*Task directions*
Repeat exactly the lines below that lie between the line with "casts to reduced" and the line with "Definition T (m", counting both of those lines as part of the answer.
=== Section Start ===
(** * The Lanczos driver of hessian_eigenthings

    A shallow embedding of [hessian_eigenthings/lanczos.py]: the function
    [lanczos], its closure [_scipy_apply], and the values that cross the
    boundary between numpy arrays and torch tensors.

    Python integers are [Z]; floating-point values are an abstract type
    [scalar]; exceptions and observable effects (warnings, calls of the
    operator, draws from numpy's global random state, the call of scipy's
    [eigsh]) are threaded through an exception-and-state monad whose state
    records them in order. *)

From Stdlib Require Import ZArith List String Bool Lia.
Import ListNotations.
Local Open Scope Z_scope.

(** ** Numeric values *)

(** Floating-point numbers are kept abstract.  [round16] is the value a
    number takes when it is cast to the 16-bit format. *)
Class Numeric := {
  scalar : Type;
  round16 : scalar -> scalar
}.

Inductive dtype := float16 | float32 | float64.

Inductive device := cpu_device | cuda_device.

Section Arrays.
Context `{Numeric}.

(** A one-dimensional [numpy.ndarray]: always in host memory. *)
Record ndarray := mk_ndarray {
  a_dtype : dtype;
  a_data : list scalar
}.

(** A one-dimensional [torch.Tensor]. *)
Record tensor := mk_tensor {
  t_device : device;
  t_dtype : dtype;
  t_data : list scalar
}.

(** A two-dimensional [numpy.ndarray], row by row, with its shape. *)
Record ndarray2 := mk_ndarray2 {
  m_shape : nat * nat;
  m_rows : list (list scalar)
}.

(** [torch.from_numpy(x)] *)
Definition from_numpy (x : ndarray) : tensor :=
  {| t_device := cpu_device; t_dtype := a_dtype x; t_data := a_data x |}.

(** [x.cuda()] (an accelerator is taken to be present) *)
Definition cuda (x : tensor) : tensor :=
  {| t_device := cuda_device; t_dtype := t_dtype x; t_data := t_data x |}.

(** [x.cpu()] *)
Definition cpu (x : tensor) : tensor :=
  {| t_device := cpu_device; t_dtype := t_dtype x; t_data := t_data x |}.

(** [x.numpy()], used in the source on host tensors only; tensors that
    require grad, on which it raises, are not part of this model *)
Definition numpy (x : tensor) : ndarray :=
  {| a_dtype := t_dtype x; a_data := t_data x |}.

(** The cast to the 16-bit format, on whichever vector type it is applied
    to (the source applies [maybe_fp16] to tensors and to arrays). *)
Class Castable (V : Type) := half : V -> V.

#[export] Instance tensor_castable : Castable tensor :=
  fun x => {| t_device := t_device x; t_dtype := float16;
              t_data := map round16 (t_data x) |}.

#[export] Instance ndarray_castable : Castable ndarray :=
  fun x => {| a_dtype := float16; a_data := map round16 (a_data x) |}.

(** Modelled from the spec: [utils.maybe_fp16], of the module
    [hessian_eigenthings.utils] that [lanczos.py] imports and that is not
    among the sources.  The spec (4.2): "if use_reduced_precision is set,
    casts to reduced precision"; nothing is done to the vector otherwise. *)
Definition maybe_fp16 {V : Type} `{Castable V} (vec : V) (fp16 : bool) : V :=
  if fp16 then half vec else vec.

(** Column [j] of a matrix given by its rows. *)
Definition column (j : nat) (rows : list (list scalar)) : list scalar :=
  flat_map (fun r => match nth_error r j with
                     | Some x => [x]
                     | None => []
                     end) rows.

(** [m.T] on a two-dimensional array: row [j] of the result is column [j]
    of [m]. *)
Definition T (m : ndarray2) : ndarray2 :=
  {| m_shape := (snd (m_shape m), fst (m_shape m));
     m_rows := map (fun j => column j (m_rows m)) (seq 0 (snd (m_shape m))) |}.

(** [m[i][j]], when it exists *)
Definition entry (m : ndarray2) (i j : nat) : option scalar :=
  match nth_error (m_rows m) i with
  | Some r => nth_error r j
  | None => None
  end.

(** [m] has [n] rows of [k] entries each. *)
Definition has_shape (n k : nat) (m : ndarray2) : Prop :=
  m_shape m = (n, k) /\
  List.length (m_rows m) = n /\
  Forall (fun r => List.length r = k) (m_rows m).

(** ** The operator *)

(** What [operator.size] can be: an [int], a sequence of integers (a
    tuple, a list, a [torch.Size]), or a value that has no [[0]]. *)
Inductive size_attr :=
| SizeInt (n : Z)
| SizeSeq (dims : list Z)
| SizeOther.

(** An operator object whose fields are a state of type [St]: reading
    [operator.size], and calling [operator.apply(x)], which returns a
    tensor or raises an exception (given by its text) and may change the
    operator's own fields. *)
Record Operator (St : Type) := mk_Operator {
  size : St -> size_attr;
  apply : St -> tensor -> (string + tensor) * St
}.

(** ** scipy *)

(** A [scipy.sparse.linalg.LinearOperator] built from a shape and a
    product: its shape and its dtype.  The product itself is the closure
    the scipy code is run against, see [run_client] below. *)
Record LinearOperator := mk_LinearOperator {
  shape : Z * Z;
  dtype_of : dtype
}.

(** The keyword arguments of [scipy.sparse.linalg.eigsh].  [v0] is [None]
    when it is not passed. *)
Record eigsh_args := mk_eigsh_args {
  A : LinearOperator;
  k : Z;
  which : string;
  maxiter : Z;
  tol : scalar;
  ncv : Z;
  v0 : option ndarray;
  return_eigenvectors : bool
}.

(** A run of scipy code that was given the product as a callback, seen
    from its caller: it asks for products one at a time, each answer
    deciding how it goes on, and ends with a result or with an exception
    of its own.  Both the constructor of [LinearOperator] (which, given no
    dtype, finds it by a product with a zero vector) and [eigsh] are such
    runs. *)
Inductive client (R : Type) :=
| Return (r : R)
| Raise (e : string)
| Matvec (x : ndarray) (next : ndarray -> client R).

End Arrays.

Arguments Return {_ R} _.
Arguments Raise {_ R} _.
Arguments Matvec {_ R} _ _.

Arguments size {_ St} _ _.
Arguments apply {_ St} _ _ _.

(** ** The libraries the driver runs against *)

(** numpy's global random state with the generator of one number; the
    constructor of scipy's [LinearOperator]; and scipy's [eigsh], with the
    hidden state that its starting vector comes from when no [v0] is
    passed. *)
Class Runtime `{Numeric} := {
  Rng : Type;
  rng_next : Rng -> scalar * Rng;
  Entropy : Type;
  scipy_LinearOperator : Z * Z -> client LinearOperator;
  scipy_eigsh : eigsh_args -> Entropy -> client (list scalar * ndarray2) * Entropy
}.

(** ** Exceptions, effects, and the monad *)

Inductive exn :=
| TypeError_not_subscriptable      (* [x[0]] on a value without indexing *)
| IndexError_out_of_range          (* [x[0]] on an empty sequence *)
| ValueError_negative_dimensions   (* [np.random.rand(n)], [n < 0] *)
| OperatorException (e : string)   (* raised inside [operator.apply] *)
| SolverException (e : string).    (* raised by scipy's own code *)

(** The failure the spec calls InvalidOperatorShape: the exception of
    [operator.size[0]]. *)
Definition InvalidOperatorShape (e : exn) : bool :=
  match e with
  | TypeError_not_subscriptable | IndexError_out_of_range => true
  | _ => false
  end.

Section Driver.
Context `{Runtime}.

Inductive event :=
| Warned (msg : string)
| Applied (x : tensor) (out : string + tensor)
| Rand (n : Z)
| Eigsh (args : eigsh_args).

(** The state a call runs in: the operator's fields, numpy's random
    state, the solver's hidden state, and the events so far, latest
    first. *)
Record world (St : Type) := mk_world {
  w_operator : St;
  w_np_random : Rng;
  w_arpack : Entropy;
  w_events : list event
}.
Arguments mk_world {St}.
Arguments w_operator {St}.
Arguments w_np_random {St}.
Arguments w_arpack {St}.
Arguments w_events {St}.

Definition log {St} (ev : event) (w : world St) : world St :=
  mk_world (w_operator w) (w_np_random w) (w_arpack w) (ev :: w_events w).

Definition set_operator {St} (st : St) (w : world St) : world St :=
  mk_world st (w_np_random w) (w_arpack w) (w_events w).

Definition set_np_random {St} (g : Rng) (w : world St) : world St :=
  mk_world (w_operator w) g (w_arpack w) (w_events w).

Definition set_arpack {St} (s : Entropy) (w : world St) : world St :=
  mk_world (w_operator w) (w_np_random w) s (w_events w).

Definition M (St A : Type) : Type := world St -> (exn + A) * world St.

Definition ret {St A} (a : A) : M St A := fun w => (inr a, w).

Definition raise {St A} (e : exn) : M St A := fun w => (inl e, w).

Definition bind {St A B} (c : M St A) (f : A -> M St B) : M St B :=
  fun w => match c w with
           | (inr a, w') => f a w'
           | (inl e, w') => (inl e, w')
           end.

Local Notation "x <- c ;; f" := (bind c (fun x => f))
  (at level 61, c at next level, right associativity).

(** [warn(msg)]: the warning is recorded and execution goes on. *)
Definition warn {St} (msg : string) : M St unit :=
  fun w => (inr tt, log (Warned msg) w).

(** [n] successive numbers of the generator. *)
Fixpoint draw (n : nat) (g : Rng) : list scalar * Rng :=
  match n with
  | O => ([], g)
  | S n' => let (x, g1) := rng_next g in
            let (xs, g2) := draw n' g1 in
            (x :: xs, g2)
  end.

(** [np.random.rand(n)]: a float64 array of [n] numbers drawn from the
    global random state; a negative [n] is refused. *)
Definition np_random_rand {St} (n : Z) : M St ndarray :=
  fun w =>
    if n <? 0 then (inl ValueError_negative_dimensions, w)
    else let (xs, g) := draw (Z.to_nat n) (w_np_random w) in
         (inr (mk_ndarray float64 xs), log (Rand n) (set_np_random g w)).

(** [operator.apply(x)]: one call of the operator on its current fields. *)
Definition operator_apply {St} (operator : Operator St) (x : tensor)
  : M St tensor :=
  fun w =>
    let (out, st) := apply operator (w_operator w) x in
    let w' := log (Applied x out) (set_operator st w) in
    match out with
    | inl e => (inl (OperatorException e), w')
    | inr y => (inr y, w')
    end.

(** Lines 55-58 on the value of [operator.size]: the value itself if it
    is an [int], else its element [[0]]. *)
Definition size_of (s : size_attr) : exn + Z :=
  match s with
  | SizeInt n => inr n
  | SizeSeq (n :: _) => inr n
  | SizeSeq [] => inl IndexError_out_of_range
  | SizeOther => inl TypeError_not_subscriptable
  end.

Definition operator_size {St} (operator : Operator St) : M St Z :=
  fun w => (size_of (size operator (w_operator w)), w).

(** A declared size is usable when it is an integer or a sequence that
    has a first element. *)
Definition usable_size (s : size_attr) : bool :=
  match s with
  | SizeInt _ => true
  | SizeSeq (_ :: _) => true
  | SizeSeq [] => false
  | SizeOther => false
  end.

(** Lines 69-72 of [_scipy_apply]: the array the solver hands over, as the
    tensor the operator is applied to. *)
Definition to_operator_form (use_gpu fp16 : bool) (x : ndarray) : tensor :=
  let x := from_numpy x in
  let x := maybe_fp16 x fp16 in
  if use_gpu then cuda x else x.

(** Lines 74-75 of [_scipy_apply]: the operator's result, as the array
    handed back to the solver. *)
Definition to_host_form (fp16 : bool) (out : tensor) : ndarray :=
  let out := maybe_fp16 out fp16 in
  numpy (cpu out).

(** Lines 68-76: the closure over [operator], [use_gpu] and [fp16] that is
    given to scipy as the matrix-vector product. *)
Definition _scipy_apply {St} (operator : Operator St) (use_gpu fp16 : bool)
    (x : ndarray) : M St ndarray :=
  let x := to_operator_form use_gpu fp16 x in
  out <- operator_apply operator x ;;
  ret (to_host_form fp16 out).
=== Section End ===
*Result of the task*
    casts to reduced precision"; nothing is done to the vector otherwise. *)
Definition maybe_fp16 {V : Type} `{Castable V} (vec : V) (fp16 : bool) : V :=
  if fp16 then half vec else vec.

(** Column [j] of a matrix given by its rows. *)
Definition column (j : nat) (rows : list (list scalar)) : list scalar :=
  flat_map (fun r => match nth_error r j with
                     | Some x => [x]
                     | None => []
                     end) rows.

(** [m.T] on a two-dimensional array: row [j] of the result is column [j]
    of [m]. *)
Definition T (m : ndarray2) : ndarray2 :=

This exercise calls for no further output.